Custom Prompts

Fine-tune document parsing and metadata extraction

Overview#

Custom prompts let you control how IngestIQ parses your documents. You can customize:

Parsing Prompts

How documents are chunked

Metadata Prompts

What metadata is extracted

Parsing Prompts#

Parsing prompts guide the AI in how to break down your documents into chunks.

Setting a Parsing Prompt#

curl -X POST http://localhost:3000/api/v2/knowledgebases/{kbId}/pipelines \
  -H "Authorization: Bearer YOUR_JWT_TOKEN" \
  -H "Content-Type: application/json" \
  -d '{
    "name": "Technical Docs Pipeline",
    "parsingPrompt": "Parse this technical documentation. Preserve all code blocks exactly.

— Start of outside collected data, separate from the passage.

(* ===== verification/Threads.v ===== *)
(** Goroutines: programs as trees of calls of an environment, and their
    interleaving.  A component chooses its calls, its world and what a call may
    answer; the environment is nondeterministic.  Two ways to reason: an invariant
    that every call of every program keeps, whatever the interleaving; and a
    weakest precondition of one program under a relation that says what the
    others may do between its calls. *)

From S2P Require Import Prelude.

Section Programs.
Context {call : Type} {answer : call -> Type}.

Inductive prog (A : Type) : Type :=
| Ret (a : A)
| Op (c : call) (k : answer c -> prog A).
#[global] Arguments Ret {A} a.
#[global] Arguments Op {A} c k.

#[export] Instance prog_ret : MRet prog := @Ret.
#[export] Instance prog_bind : MBind prog := fun A B f =>
  fix go p := match p with Ret a => f a | Op c k => Op c (fun a => go (k a)) end.

Definition perform (c : call) : prog (answer c) := Op c Ret.

(** Every call the program may come to, whatever the answers are. *)
Fixpoint all_calls {A} (P : call -> Prop) (p : prog A) : Prop :=
  match p with Ret _ => True | Op c k => P c /\ forall a, all_calls P (k a) end.

Lemma all_calls_call {B} (P : call -> Prop) c (f : answer c -> prog B) :
  P c -> (forall a, all_calls P (f a)) -> all_calls P (perform c ≫= f).
Proof. by split. Qed.

Lemma all_calls_mono {A} (P Q : call -> Prop) (p : prog A) : (forall c, P c -> Q c) -> all_calls P p -> all_calls Q p.
Proof. intros HPQ. induction p as [a|c k IH]; [done|]. intros [Hc Hk]. split; [by apply HPQ|]. intros a. by apply IH. Qed.

Lemma all_calls_bind {A B} (P : call -> Prop) (p : prog A) (f : A -> prog B) :
  all_calls P p -> (forall a, all_calls P (f a)) -> all_calls P (p ≫= f).
Proof. intros Hp Hf. induction p as [a|c k IH]; [apply Hf|]. destruct Hp as [Hc Hk]. split; [done|]. intros a. by apply IH. Qed.

Context {world : Type}.
(** What a call may answer, and the world after it; the goroutines it starts. *)
Context (does : forall c, world -> answer c -> world -> Prop).
Context (forks : call -> list (prog unit)).

(** * Interleaving *)

Abbreviation pool := (list (prog unit)).

(** One thread performs its next call, or a request arrives. *)
Inductive step (request : prog unit -> Prop) : world * pool -> world * pool -> Prop :=
| step_call w ts i c k a w' : ts !! i = Some (Op c k) -> does c w a w' ->
    step request (w, ts) (w', <[i := k a]> ts ++ forks c)
| step_request w ts p : request p -> step request (w, ts) (w, ts ++ [p]).

Definition reachable request w0 : world * pool -> Prop := rtc (step request) (w0, []).

(** Every call of the program keeps [I]. *)
Fixpoint keeps {A} (I : world -> Prop) (p : prog A) : Prop :=
  match p with
  | Ret _ => True
  | Op c k => forall w a w', I w -> does c w a w' -> I w' /\ keeps I (k a)
  end.

Lemma keeps_ret {A} I (a : A) : keeps I (mret a).
Proof. exact Logic.I. Qed.

Lemma keeps_bind {A B} I (p : prog A) (f : A -> prog B) :
  keeps I p -> (forall a, keeps I (f a)) -> keeps I (p ≫= f).
Proof.
  intros Hp Hf. induction p as [a|c k IH]; [apply Hf|]. intros w a w' HI Hd. destruct (Hp w a w' HI Hd) as [Hw Hk].
  split; [done|]. by apply IH.
Qed.

(** A call of which the rest knows the answer. *)
Lemma keeps_call {B} (I : world -> Prop) c (f : answer c -> prog B) :
  (forall w a w', I w -> does c w a w' -> I w' /\ keeps I (f a)) -> keeps I (perform c ≫= f).
Proof. intros H. exact H. Qed.

Lemma keeps_perform (I : world -> Prop) c : (forall w a w', I w -> does c w a w' -> I w') -> keeps I (perform c).
Proof. intros H w a w' HI Hd. split; [by eapply H|exact Logic.I]. Qed.

Lemma step_inv (I : world -> Prop) request s s' : step request s s' ->
  (forall p, request p -> keeps I p) -> (forall c p, p ∈ forks c -> keeps I p) ->
  I s.1 /\ Forall (keeps I) s.2 -> I s'.1 /\ Forall (keeps I) s'.2.
Proof.
  intros Hs Hr Hf [HI Hts]. destruct Hs as [w ts i c k a w' Hi Hd|w ts p Hp]; cbn [fst snd] in *.
  - assert (Hp : keeps I (Op c k)) by exact (Forall_lookup_1 _ _ _ _ Hts Hi).
    destruct (Hp w a w' HI Hd) as [Hw Hk]. split; [done|].
    apply Forall_app. split; [by apply Forall_insert|]. apply Forall_forall. intros p. apply Hf.
  - split; [done|]. apply Forall_app. split; [done|]. apply List.Forall_cons; [by apply Hr|constructor].
Qed.

Lemma reachable_inv (I : world -> Prop) request w0 s : reachable request w0 s -> I w0 ->
  (forall p, request p -> keeps I p) -> (forall c p, p ∈ forks c -> keeps I p) -> I s.1.
Proof.
  intros Hs H0 Hr Hf. enough (H : I s.1 /\ Forall (keeps I) s.2) by tauto.
  unfold reachable in Hs. remember (w0, []) as s0 eqn:E.
  assert (H1 : I s0.1 /\ Forall (keeps I) s0.2) by (subst; split; [done|constructor]). clear E.
  induction Hs as [s|s1 s2 s3 Hstep _ IH]; [done|]. apply IH. by eapply step_inv.
Qed.

(** * One program among others *)

Context (rely : world -> world -> Prop).

Fixpoint wpr {A} (p : prog A) (Q : A -> world -> Prop) (w : world) : Prop :=
  match p with
  | Ret a => forall w', rely w w' -> Q a w'
  | Op c k => forall w1 a w2, rely w w1 -> does c w1 a w2 -> wpr (k a) Q w2
  end.

Context `{!PreOrder rely}.

Lemma wpr_rely {A} (p : prog A) Q w w' : rely w w' -> wpr p Q w -> wpr p Q w'.
Proof.
  intros Hr. destruct p as [a|c k]; cbn; intros H; [intros w2 ?; apply H; by etrans|].
  intros w1 a w2 Hr1. apply H. by etrans.
Qed.

Lemma wpr_mono {A} (p : prog A) (Q Q' : A -> world -> Prop) w :
  (forall a w, Q a w -> Q' a w) -> wpr p Q w -> wpr p Q' w.
Proof. intros HQ. revert w. induction p as [a|c k IH]; intros w; cbn; eauto. Qed.

Lemma wpr_and {A} (p : prog A) (Q Q' : A -> world -> Prop) w :
  wpr p Q w -> wpr p Q' w -> wpr p (fun a w => Q a w /\ Q' a w) w.
Proof.
  revert w. induction p as [a|c k IH]; intros w H1 H2; cbn in *; [by intros w' Hr; split; auto|].
  intros w1 a w2 Hr Hd. eapply IH; [by eapply H1|by eapply H2].
Qed.

Lemma wpr_bind {A B} (p : prog A) (f : A -> prog B) Q w :
  wpr p (fun a w => wpr (f a) Q w) w -> wpr (p ≫= f) Q w.
Proof.
  revert w. induction p as [a|c k IH]; intros w; cbn.
  - intros H. exact (H w (reflexivity w)).
  - intros H w1 a w2 Hr Hd. by eapply IH, H.
Qed.

Lemma wpr_call {B} c (f : answer c -> prog B) Q w :
  (forall w1 a w2, rely w w1 -> does c w1 a w2 -> wpr (f a) Q w2) -> wpr (perform c ≫= f) Q w.
Proof. intros H. exact H. Qed.

Lemma wpr_perform c (Q : answer c -> world -> Prop) w :
  (forall w1 a w2 w3, rely w w1 -> does c w1 a w2 -> rely w2 w3 -> Q a w3) -> wpr (perform c) Q w.
Proof. intros H w1 a w2 H1 Hd w3 H3. by eapply H. Qed.

Lemma wpr_ret {A} (a : A) (Q : A -> world -> Prop) w : (forall w', rely w w' -> Q a w') -> wpr (mret a) Q w.
Proof. done. Qed.

End Programs.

Keep function documentation with the code. Group related concepts together.",
    ...
  }'

Example Prompts by Document Type#

Parse this technical documentation:

1. Keep code blocks complete and unmodified
2. Group explanations with their code examples
3. Preserve command-line examples exactly
4. Keep API endpoints with their descriptions
5. Maintain hierarchical structure (h1 > h2 > h3)

Metadata Extraction#

Enable automatic extraction of structured metadata from documents.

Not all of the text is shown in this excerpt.